[Recorded data]
(* ===== verification/GoStrings.v ===== *)
(** * Package strings, and the string side of package strconv

    A Go string is a byte sequence, so [string] (a list of 8-bit [ascii]) is its exact
    model.  This file defines the functions of packages [strings] and [strconv] the daemon
    calls.  [TrimSpace] knows every white-space rune of Unicode in its UTF-8 encoding and
    [EqualFold] (against an ASCII constant) the two non-ASCII runes that fold to ASCII
    letters; the lower-case table of package [unicode] is data, not code, so [ToLower] of a
    string with a non-ASCII byte is the parameter [unicode_lower] of class [Unicode]. *)

From S2P Require Import Prelude.

#[local] Open Scope string_scope.

(** ** Bytes *)

Definition byte_code (c : ascii) : Z := Z.of_N (N_of_ascii c).

Definition is_digit (c : ascii) : bool := (48 <=? byte_code c)%Z && (byte_code c <=? 57)%Z.
Definition is_upper (c : ascii) : bool := (65 <=? byte_code c)%Z && (byte_code c <=? 90)%Z.
Definition is_lower (c : ascii) : bool := (97 <=? byte_code c)%Z && (byte_code c <=? 122)%Z.
Definition is_ascii_byte (c : ascii) : bool := (byte_code c <? 128)%Z.

Definition lower_byte (c : ascii) : ascii :=
  if is_upper c then ascii_of_N (N_of_ascii c + 32) else c.

Fixpoint string_forallb (p : ascii -> bool) (s : string) : bool :=
  match s with
  | "" => true
  | String c s' => p c && string_forallb p s'
  end.

Fixpoint string_existsb (p : ascii -> bool) (s : string) : bool :=
  match s with
  | "" => false
  | String c s' => p c || string_existsb p s'
  end.

Fixpoint string_map (f : ascii -> ascii) (s : string) : string :=
  match s with
  | "" => ""
  | String c s' => String (f c) (string_map f s')
  end.

Definition char_slash : ascii := "/".
Definition char_backslash : ascii := ascii_of_N 92.

(** The string of one newline. *)
Definition nl : string := String (ascii_of_N 10) "".

(** ** Slicing *)

(** [s[:n]] and [s[n:]] for [0 <= n <= len(s)]. *)
Fixpoint take_str (n : nat) (s : string) : string :=
  match n, s with
  | S n', String c s' => String c (take_str n' s')
  | _, _ => ""
  end.

Fixpoint drop_str (n : nat) (s : string) : string :=
  match n, s with
  | 0, _ => s
  | S n', String _ s' => drop_str n' s'
  | S _, "" => ""
  end.

Definition len (s : string) : Z := Z.of_nat (String.length s).

(** [s[n:]], [s[:n]] and [s[n]] for any [n]: [None] is the panic out of range. *)
Definition slice_from (s : string) (n : Z) : option string :=
  if (0 <=? n)%Z && (n <=? len s)%Z then Some (drop_str (Z.to_nat n) s) else None.

Definition slice_to (s : string) (n : Z) : option string :=
  if (0 <=? n)%Z && (n <=? len s)%Z then Some (take_str (Z.to_nat n) s) else None.

Definition byte_at (s : string) (n : Z) : option ascii :=
  if (0 <=? n)%Z then String.get (Z.to_nat n) s else None.

Fixpoint rev_onto (s acc : string) : string :=
  match s with
  | "" => acc
  | String c s' => rev_onto s' (String c acc)
  end.

Definition rev_str (s : string) : string := rev_onto s "".

(** ** Searching *)

Fixpoint HasPrefix (s prefix : string) : bool :=
  match prefix, s with
  | "", _ => true
  | String c p, String d s' => Ascii.eqb c d && HasPrefix s' p
  | String _ _, "" => false
  end.

Definition HasSuffix (s suffix : string) : bool := HasPrefix (rev_str s) (rev_str suffix).

Fixpoint Contains (s sub : string) : bool :=
  HasPrefix s sub ||
  match s with
  | "" => false
  | String _ s' => Contains s' sub
  end.

(** [strings.ContainsAny] for a set of ASCII bytes. *)
Definition ContainsAny (s : string) (chars : list ascii) : bool :=
  string_existsb (fun c => existsb (Ascii.eqb c) chars) s.

Definition contains_char (s : string) (c : ascii) : bool := string_existsb (Ascii.eqb c) s.

(** [strings.Index]: the position of the first occurrence, [None] for -1. *)
Fixpoint Index (s sub : string) : option nat :=
  if HasPrefix s sub then Some 0%nat
  else match s with
       | "" => None
       | String _ s' => S <$> Index s' sub
       end.

(** [strings.LastIndex]: the position of the last occurrence. *)
Fixpoint LastIndex (s sub : string) : option nat :=
  match s with
  | "" => if HasPrefix s sub then Some 0%nat else None
  | String _ s' =>
      match LastIndex s' sub with
      | Some i => Some (S i)
      | None => if HasPrefix s sub then Some 0%nat else None
      end
  end.

Definition TrimPrefix (s prefix : string) : string :=
  if HasPrefix s prefix then drop_str (String.length prefix) s else s.

Definition TrimSuffix (s suffix : string) : string :=
  if HasSuffix s suffix then take_str (String.length s - String.length suffix) s else s.

(** [strings.Cut] at the first occurrence: what is before, after, and whether it was found. *)
Definition Cut (s sep : string) : string * string * bool :=
  match Index s sep with
  | Some i => (take_str i s, drop_str (i + String.length sep) s, true)
  | None => (s, "", false)
  end.

(** [strings.Split] at a one-byte separator. *)
Fixpoint split_char (c : ascii) (s : string) : list string :=
  match s with
  | "" => [""]
  | String d s' =>
      if Ascii.eqb c d then "" :: split_char c s'
      else match split_char c s' with
           | x :: xs => String d x :: xs
           | [] => [String d ""]
           end
  end.

Fixpoint Join (l : list string) (sep : string) : string :=
  match l with
  | [] => ""
  | [x] => x
  | x :: xs => x ++ sep ++ Join xs sep
  end.

(** ** Trimming *)

Fixpoint trim_left_char (c : ascii) (s : string) : string :=
  match s with
  | "" => ""
  | String d s' => if Ascii.eqb c d then trim_left_char c s' else s
  end.

Definition trim_right_char (c : ascii) (s : string) : string :=
  rev_str (trim_left_char c (rev_str s)).

Definition trim_char (c : ascii) (s : string) : string :=
  trim_right_char c (trim_left_char c s).

(** [unicode.IsSpace] on the runes encoded in one, two and three bytes: TAB, LF, VT, FF, CR
    and SP; U+0085 and U+00A0; U+1680, U+2000 to U+200A, U+2028, U+2029, U+202F, U+205F and
    U+3000.  No white-space rune needs four bytes. *)
Definition space1 (a : ascii) : bool :=
  let a := byte_code a in ((9 <=? a)%Z && (a <=? 13)%Z) || (a =? 32)%Z.
Definition space2 (a b : ascii) : bool :=
  let a := byte_code a in let b := byte_code b in
  (a =? 194)%Z && ((b =? 133)%Z || (b =? 160)%Z).
Definition space3 (a b c : ascii) : bool :=
  let a := byte_code a in let b := byte_code b in let c := byte_code c in
  ((a =? 225) && (b =? 154) && (c =? 128))%Z
  || ((a =? 226) && (b =? 128)
      && (((128 <=? c) && (c <=? 138)) || (c =? 168) || (c =? 169) || (c =? 175)))%Z
  || ((a =? 226) && (b =? 129) && (c =? 159))%Z
  || ((a =? 227) && (b =? 128) && (c =? 128))%Z.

What to work on:
Repeat the entries above exactly, beginning at their first line and ending with the line that contains "letters; the lower-case", with nothing added.

Solution for this task:
(* ===== verification/GoStrings.v ===== *)
(** * Package strings, and the string side of package strconv

    A Go string is a byte sequence, so [string] (a list of 8-bit [ascii]) is its exact
    model.  This file defines the functions of packages [strings] and [strconv] the daemon
    calls.  [TrimSpace] knows every white-space rune of Unicode in its UTF-8 encoding and
    [EqualFold] (against an ASCII constant) the two non-ASCII runes that fold to ASCII
    letters; the lower-case table of package [unicode] is data, not code, so [ToLower] of a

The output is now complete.